Assignment
Go through the entries below and collect each line with the string "ChannelFailureSummary" in it.

Material for this task
(** [id] is [uuid.New()]. *)
Definition CreateWebhookTarget (id : string) (input : option WebhookTargetInput) : DB ChannelTables (response WebhookTargetView) :=
  match input with
  | Some input =>
      if absent (wi_SigningValue input) || absent (wi_SignatureHeader input)
      then mret (R400 (validation "Webhook target and signing configuration are required"))
      else
        match validWebhookInput input with
        | None => mret (R400 (validation "valid name, HTTP(S) URL, and signing configuration are required"))
        | Some values =>
            '(signingValueCiphertext, signingKeyVersion) ← in_world (EncryptWebhookSigningValue keyring id (wvs_signingValue values));
            '(signatureHeaderCiphertext, _) ← in_world (EncryptWebhookSignatureHeader keyring id (wvs_signatureHeader values));
            '(row, saved) ← ChannelQueries.CreateWebhookTarget
              (MkWebhookTarget id (wvs_name values) (wi_Enabled input) (wvs_targetURL values) signingValueCiphertext signatureHeaderCiphertext
                 signingKeyVersion) now (Some actorID);
            refreshNotificationSnapshot ;;
            mret (R201 (toAPIWebhookTarget row saved))
        end
  | None => mret (R400 (validation "Webhook target and signing configuration are required"))
  end.

(** The envelopes to store and their key: those there are where the request names
    neither part, and otherwise both sealed anew. *)
Definition webhook_signing (id : string) (existing : WebhookTarget) (input : WebhookTargetInput) (values : webhookTargetValues)
    : DB ChannelTables (string * string * Z) :=
  if absent (wi_SigningValue input) && absent (wi_SignatureHeader input)
  then mret (wt_SigningValueCiphertext existing, wt_SignatureHeaderCiphertext existing, wt_SigningKeyVersion existing)
  else
    signingValue ← (if absent (wi_SigningValue input)
      then in_world (DecryptWebhookSigningValue keyring id (wt_SigningValueCiphertext existing) (wt_SigningKeyVersion existing))
      else mret (wvs_signingValue values));
    signatureHeader ← (if absent (wi_SignatureHeader input)
      then in_world (DecryptWebhookSignatureHeader keyring id (wt_SignatureHeaderCiphertext existing) (wt_SigningKeyVersion existing))
      else mret (wvs_signatureHeader values));
    '(signingValueCiphertext, signingKeyVersion) ← in_world (EncryptWebhookSigningValue keyring id signingValue);
    '(signatureHeaderCiphertext, _) ← in_world (EncryptWebhookSignatureHeader keyring id signatureHeader);
    mret (signingValueCiphertext, signatureHeaderCiphertext, signingKeyVersion).

Definition UpdateWebhookTarget (id : string) (input : option WebhookTargetInput) : DB ChannelTables (response WebhookTargetView) :=
  match input with
  | None => mret (R400 (validation "Webhook target is required"))
  | Some input =>
      match validWebhookInput input with
      | None => mret (R400 (validation "valid name, HTTP(S) URL, and signing configuration are required"))
      | Some values =>
          or_404 "Webhook target not found" (GetWebhookTarget id) (fun '(existing, _) =>
            '(signingValueCiphertext, signatureHeaderCiphertext, signingKeyVersion) ← webhook_signing id existing input values;
            '(row, saved) ← ChannelQueries.UpdateWebhookTarget
              (MkWebhookTarget (wt_ID existing) (wvs_name values) (wi_Enabled input) (wvs_targetURL values) signingValueCiphertext
                 signatureHeaderCiphertext signingKeyVersion) now (Some actorID);
            refreshNotificationSnapshot ;;
            mret (R200 (toAPIWebhookTarget row saved)))
      end
  end.

Definition DeleteWebhookTarget (id : string) : DB ChannelTables (response unit) :=
  deleted ← ChannelQueries.DeleteWebhookTarget id;
  if deleted =? 0 then mret (R404 (errorBody "NOT_FOUND" "Webhook target not found"))
  else refreshNotificationSnapshot ;; mret R204.

Definition TestWebhookTarget (id : string) : DB ChannelTables (response string) :=
  or_404 "Webhook target not found" (GetWebhookTarget id) (fun '(target, _) =>
    if wt_Enabled target then id ← EnqueueTestWebhookNotification id now; mret (R202 id)
    else mret (R400 (validation "Webhook target is not enabled"))).

(** ** Failures *)

Definition failure_record (row : TerminalFailure) : ChannelFailureRecord :=
  MkFailureRecord (tf_FailedAt row) (default EmptyString (tf_FailureReason row)) (tf_RetryCount row) (tf_Target row).

(** [byTarget[key]] of the map the loop builds. *)
Definition byTarget (records : list TerminalFailure) (key : string) : list ChannelFailureRecord :=
  failure_record <$> filter (fun row => channelFailureKey (tf_Channel row) (tf_ChannelTargetID row) = key) records.

Definition channel_failures (summaries : list ListActiveChannelFailureSummariesRow) (records : list TerminalFailure)
    : list ChannelFailureSummary :=
  (fun row =>
     MkFailureSummary (fs_Channel row) (fs_LastFailedAt row) (fs_LastFailureReason row) (fs_RecentFailureCount row)
       (byTarget records (channelFailureKey (fs_Channel row) (fs_ChannelTargetID row))) (fs_Target row) (fs_ChannelTargetID row)) <$> summaries.

(** The answer is whether there are failures, and the failing channels. *)
Definition GetChannelFailures : DB ChannelTables (response (bool * list ChannelFailureSummary)) :=
  summaries ← ListActiveChannelFailureSummaries;
  records ← ListRecentActiveChannelFailures;
  let channels := channel_failures summaries records in
  mret (R200 (negb (bool_decide (channels = [])), channels)).
End Handlers.

(** * The channels the server makes *)

Record SMTPConfig : Type := MkSMTPConfig {
  sc_Host : string;
  sc_Port : Z;
  sc_From : string;
  sc_Username : string;
  sc_Password : string;
  sc_TLSMode : string;
  sc_AuthType : string;
}.

Record WebhookConfig : Type := MkWebhookConfig {
  wc_URL : string;
  wc_SigningValue : string;
  wc_SignatureHeader : string;
}.

Inductive ChannelConfig : Type :=
  | ConfigSMTP (config : SMTPConfig)
  | ConfigWebhook (config : WebhookConfig).

Section Process.
Context `{Crypto}.
Context (keyring : CredentialKeyring).
(** [notify.NewSMTPChannel(config).Send] and [notify.NewWebhookChannel(config).Send]. *)
Context (Send : ChannelConfig -> Channel).

(** The SMTP channel of [drainNotifications], where its password can be read. *)
Definition smtp_config (row : SmtpChannel) : DB World (option SMTPConfig) :=
  let config username password :=
    MkSMTPConfig (smtp_Host row) (smtp_Port row) (smtp_FromAddress row) username password (smtp_TlsMode row) (smtp_AuthType row) in
  match smtp_AuthCiphertext row with
  | None => mret (Some (config EmptyString EmptyString))
  | Some ciphertext =>
      r ← attempt (DecryptSMTPPassword keyring ciphertext (default 0 (smtp_AuthKeyVersion row)));
      match r with
      | Ok password => mret (Some (config (default EmptyString (smtp_Username row)) password))
      | Err _ => mret None
      end
  end.

Definition webhook_config (target : WebhookTarget) : DB World (option WebhookConfig) :=
  signingValue ← attempt (DecryptWebhookSigningValue keyring (wt_ID target) (wt_SigningValueCiphertext target) (wt_SigningKeyVersion target));
  signatureHeader ← attempt (DecryptWebhookSignatureHeader keyring (wt_ID target) (wt_SignatureHeaderCiphertext target)
    (wt_SigningKeyVersion target));
  match signingValue, signatureHeader with
  | Ok signingValue, Ok signatureHeader => mret (Some (MkWebhookConfig (wt_Url target) signingValue signatureHeader))
  | _, _ => mret None
  end.

Fixpoint add_webhooks (targets : list WebhookTarget) (channels : gmap string ChannelConfig) : DB World (gmap string ChannelConfig) :=
  match targets with
  | [] => mret channels
  | target :: rest =>
      config ← webhook_config target;
      add_webhooks rest
        (match config with
         | Some config => <[WebhookChannelKey (Some (wt_ID target)) := ConfigWebhook config]> channels
         | None => channels
         end)
  end.

(** The channels of one run of [drainNotifications]; an error ends the run. *)
Definition notification_channels : DB World (gmap string ChannelConfig) :=
  r ← attempt Credentials.GetSMTPChannel;
  channels ← (match r with
    | Ok row =>
        if smtp_Enabled row then
          config ← smtp_config row;
          mret (match config with Some config => {[SMTPChannelKey := ConfigSMTP config]} | None => ∅ end)
        else mret ∅
    | Err e => if is_no_rows e then mret ∅ else fail e
    end);
  targets ← Credentials.ListWebhookTargets;
  add_webhooks targets channels.

(** The loop of [drainNotifications]: [later] are the readings of the clock after each
    delivery, and the loop is followed as far as they go. *)
Fixpoint dispatch_all (retryBackoffCap : Duration) (channels : gmap string Channel) (now : Time) (later : list Time) : DB NotifyTables unit :=
  processed ← attempt (DispatchOne retryBackoffCap now channels);
  match processed, later with
  | Ok true, now :: later => dispatch_all retryBackoffCap channels now later
  | _, _ => mret tt
  end.

(** An error is logged and ends the run. *)
Definition drainNotifications (float8_text : float64 -> string) (retryBackoffCap : Duration) (now : Time) (later : list Time)
    : DB ChannelTables unit :=
  configs ← attempt (in_world notification_channels);
  match configs with
  | Ok configs =>
      scheduled ← attempt (in_notify (EnqueueDueRepeats float8_text now));
      match scheduled with
      | Ok _ => in_notify (dispatch_all retryBackoffCap (Send <$> configs) now later)
      | Err _ => mret tt
      end
  | Err _ => mret tt
  end.

(** ** Failures of the platform *)

(** The world, and what has been handed to channels. *)
Record Outgoing : Type := MkOutgoing {
  out_world : World;
  out_sent : list (ChannelConfig * Message);
}.

Definition on_world {A} (m : DB World A) : DB Outgoing A := focus out_world (fun w o => MkOutgoing w (out_sent o)) m.

Definition hand_over (message : string) (config : ChannelConfig) (m : Message) : DB Outgoing unit := fun fs o =>
  (match Send config m with Some reason => Err (Errorf message (ErrNew reason)) | None => Ok tt end,
   MkOutgoing (out_world o) (out_sent o ++ [(config, m)]), fs).

Definition sendPlatformUnavailableSMTP (channel : SnapshotSMTPChannel) (message : Message) : DB Outgoing unit :=
  let username := default EmptyString (ss_Username channel) in
  password ← (if non_empty (default EmptyString (ss_AuthCiphertext channel)) then
      match ss_AuthKeyVersion channel with
      | None => fail (ErrNew "SMTP snapshot authentication key version is missing")
      | Some version =>
          wrap "decrypt SMTP snapshot authentication value"
            (on_world (DecryptSMTPPassword keyring (default EmptyString (ss_AuthCiphertext channel)) version))
      end
    else mret EmptyString);
  hand_over "send platform failure through SMTP"
    (ConfigSMTP (MkSMTPConfig (ss_Host channel) (ss_Port channel) (ss_From channel) username password (ss_TLSMode channel) (ss_AuthType channel)))
    (MkMessage (msg_EventType message) (ss_Recipient channel) (msg_Subject message) (msg_Body message)).

(** An id is stored as a text of a uuid, so that it can be parsed. *)
Definition sendPlatformUnavailableWebhook (target : SnapshotWebhookTarget) (message : Message) : DB Outgoing unit :=
  signingValue ← attempt (on_world (DecryptWebhookSigningValue keyring (sw_ID target) (sw_SigningValueCiphertext target) (sw_SigningKeyVersion target)));
  signatureHeader ← attempt (on_world (DecryptWebhookSignatureHeader keyring (sw_ID target) (sw_SignatureHeaderCiphertext target)
    (sw_SigningKeyVersion target)));
  match signingValue, signatureHeader with
  | Ok signingValue, Ok signatureHeader =>
      hand_over "send platform failure through Webhook" (ConfigWebhook (MkWebhookConfig (sw_URL target) signingValue signatureHeader)) message
  | _, _ => fail (ErrNew "decrypt Webhook snapshot signing configuration")
  end.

Expected answer
    : list ChannelFailureSummary :=
Definition GetChannelFailures : DB ChannelTables (response (bool * list ChannelFailureSummary)) :=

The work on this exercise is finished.